One of my PCOMP students wants to randomly select a set of RGB values from a predetermined list. It’s the sort of things where I know the concept is easy but the execution is a bit more difficult only because I’ve done it in other languages/environments, but not in an Arduino sketch.

The nice thing about programming is that once you know how to do something using one language, the concepts transfer over to other languages, and it becomes mostly a matter of figuring out the syntax and method to make it all work.

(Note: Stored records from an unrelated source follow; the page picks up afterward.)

(* ===== verification/MissionApi.v ===== *)
(** * Mission API: [mission_ground/services/mission_api.py]

    The command route, from the validated request to the published dispatch event.  FastAPI's parsing of the
    request body is not modelled: a request is the record that pydantic has checked. *)
From S2P Require Import Prelude PyFloat SpacePacket Commands PyObject PyEffect Link.

Open Scope Z_scope.

Module MissionApi.

Record CommandRequest := mk_request {
  name : string;
  argument : Z;
  dry_run : bool;
  operator_id : string
}.

(** [Field(min_length=1, max_length=80)] of [operator_id]. *)
Definition request_valid (r : CommandRequest) : bool :=
  (1 <=? String.length (operator_id r))%nat && (String.length (operator_id r) <=? 80)%nat.

Record CommandResponse := mk_response { command_id : Z; response_status : string; response_dry_run : bool }.

Section Api.
(** The environment's OPERATOR_TOKEN and COMMAND_ARM_TOKEN. *)
Context (operator_token arm_token : string).

Definition dry_label (b : bool) : string := if b then "true" else "false".

(** [request.model_dump_json()], as a value. *)
Definition request_dump (r : CommandRequest) : value := VDict [
  ("name", VStr (name r)); ("argument", VInt (argument r)); ("dry_run", VBool (dry_run r)); ("operator_id", VStr (operator_id r))].

Definition dispatch_event (command_id : Z) (r : CommandRequest) (definition : Commands.CommandDefinition) : value := VDict [
  ("command_id", VInt command_id); ("name", VStr (name r)); ("opcode", VInt (Commands.opcode definition));
  ("argument", VInt (argument r)); ("operator_id", VStr (operator_id r))].

(** The token checks of a live command. *)
Definition check_tokens (x_operator_token x_command_arm : option string) : link unit :=
  (if bool_decide (x_operator_token = Some operator_token) then mret tt else
     count ["mission_api_command_requests_total"; "unauthorized"; "false"] 1 ;;
     throw (HTTPException 401 "invalid operator token")) ;;
  (if bool_decide (x_command_arm = Some arm_token) then mret tt else
     count ["mission_api_command_requests_total"; "unarmed"; "false"] 1 ;;
     throw (HTTPException 409 "command path is not armed")).

Definition create_command (request : CommandRequest) (x_operator_token x_command_arm : option string) : link CommandResponse :=
  definition ← match Commands.validate_command (name request) (argument request) with
    | Ok d => mret d
    | Raise (Commands.CommandValidationError m) =>
        count ["mission_api_command_requests_total"; "invalid"; dry_label (dry_run request)] 1 ;;
        throw (HTTPException 422 m)
    end;
  (if dry_run request then mret tt else check_tokens x_operator_token x_command_arm) ;;
  let status := if dry_run request then "DRY_RUN_VALIDATED" else "QUEUED" in
  acquire ;;
  id ← insert_command (mk_command_row (name request) (argument request) (dry_run request) status (operator_id request) None);
  insert_audit (mk_audit_row (operator_id request) "COMMAND_CREATED" "command" (pretty id) (request_dump request)) ;;
  (if dry_run request then mret tt else publish "commands.dispatch" (dispatch_event id request definition)) ;;
  count ["mission_api_command_requests_total"; "accepted"; dry_label (dry_run request)] 1 ;;
  mret (mk_response id status (dry_run request)).

(** The routes that read. *)
Definition command_status (command_id : Z) : link CommandRow :=
  acquire ;;
  checked (int64 command_id) ;;
  external (g ← get; match commands (tables g) !! command_id with
                     | Some row => mret row
                     | None => throw (HTTPException 404 "command not found")
                     end).

(** The readiness probe; [connected] is the state of the bus connection. *)
Definition readyz (connected : bool) : link string :=
  acquire ;;
  external (mret tt) ;;
  if connected then mret "ready" else throw (HTTPException 503 "NATS disconnected").
End Api.

(** ** The event queue of a stream: at most [maxsize] events, the oldest dropped *)

Definition maxsize : nat := 100.

Definition stream_callback (queue : list (string * value)) (msg : Message) : result exn (list (string * value)) :=
  payload ← loads msg;
  let event := (subject msg, payload) in
  let queue := if (maxsize <=? length queue)%nat then tail queue else queue in
  Ok (queue ++ [event]).
End MissionApi.
(** Rows have been assigned identifiers, and live ones come from an authorised request. *)
Definition rows_ok (auth : MissionApi.CommandRequest -> Prop) (res : results) (g : Ground) : Prop :=
  map_Forall (fun id row => id < next_command (tables g) /\ status_ok res id row /\
    (row_dry_run row = false -> (exists op, live g id op (row_argument row)) /\
       exists r, auth r /\ MissionApi.name r = row_name row /\ MissionApi.argument r = row_argument row))
    (commands (tables g)).

Definition status_event (id : Z) (v : value) : Prop :=
  v = Dispatcher.dispatched target id \/ exists e, v = Dispatcher.dispatch_error describe id e.

Definition message_ok (res : results) (g : Ground) (m : Message) : Prop :=
  (subject m = "commands.dispatch" -> exists id r d, data m = Some (MissionApi.dispatch_event id r d) /\
     live g id (Commands.opcode d) (MissionApi.argument r)) /\
  (subject m = "telemetry.command_ack" -> exists p t src a, data m = Some (Ingest.envelope p t src (Ingest.ack_data a)) /\
     res !! ack_command_id a = Some a) /\
  (subject m = "commands.status" -> exists id v op arg, data m = Some v /\ status_event id v /\ live g id op arg).

Definition uplink_ok (g : Ground) (raw : bytes) : Prop :=
  exists f, encode_command f = Ok raw /\ live g (command_id f) (opcode f) (argument f).

(** What the ground holds is consistent with the acknowledgements that the spacecraft remembers. *)
Record ground_ok (auth : MissionApi.CommandRequest -> Prop) (res : results) (g : Ground) : Prop := mk_ground_ok {
  ok_rows : rows_ok auth res g;
  ok_bus : Forall (message_ok res g) (bus g);
  ok_uplink : Forall (uplink_ok g) (uplink g);
  ok_results : map_Forall (fun id a => ack_command_id a = id /\ status a = 0 /\ exists op, live g id op (applied_value a)) res;
  ok_next : 1 <= next_command (tables g)
}.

Here’s an example sketch that allows you to have a list (array) of RGB values and then randomly select one and return it, split the r, g, b into their own integer variables, and then print them to the serial monitor. (The final version will use analogWrite to control RGB LEDs.)

// RandomColor.ino

void setup() {
  Serial.begin(9600);
  randomSeed(analogRead(A0));
}

void loop() {
  char* rgb = returnColors();
  int r, g, b;
  if (sscanf(rgb, "%d,%d,%d", &r, &g, &b) == 3) {
    Serial.print(r);
    Serial.print(", ");
    Serial.print(g);
    Serial.print(", ");
    Serial.println(b);
  }
  delay(500);
}

char* returnColors() {
  char* myColors[6];
  myColors[0] = "128,0,0";
  myColors[1] = "0,128,0";
  myColors[2] = "0,0,128";
  myColors[3] = "255,0,0";
  myColors[4] = "0,255,0";
  myColors[5] = "0,0,255";
  int colorIndex = random(0,6);
  char* result = myColors[colorIndex];
  return (result);
}

Obviously the list can be much larger than just six elements, but this is example code to be expanded upon.

You can also grab this code from github.

Update: Royce has his own version you can check out. He suggests it should be more efficient because the textual RGB values are converted to binary at compile time rather than runtime.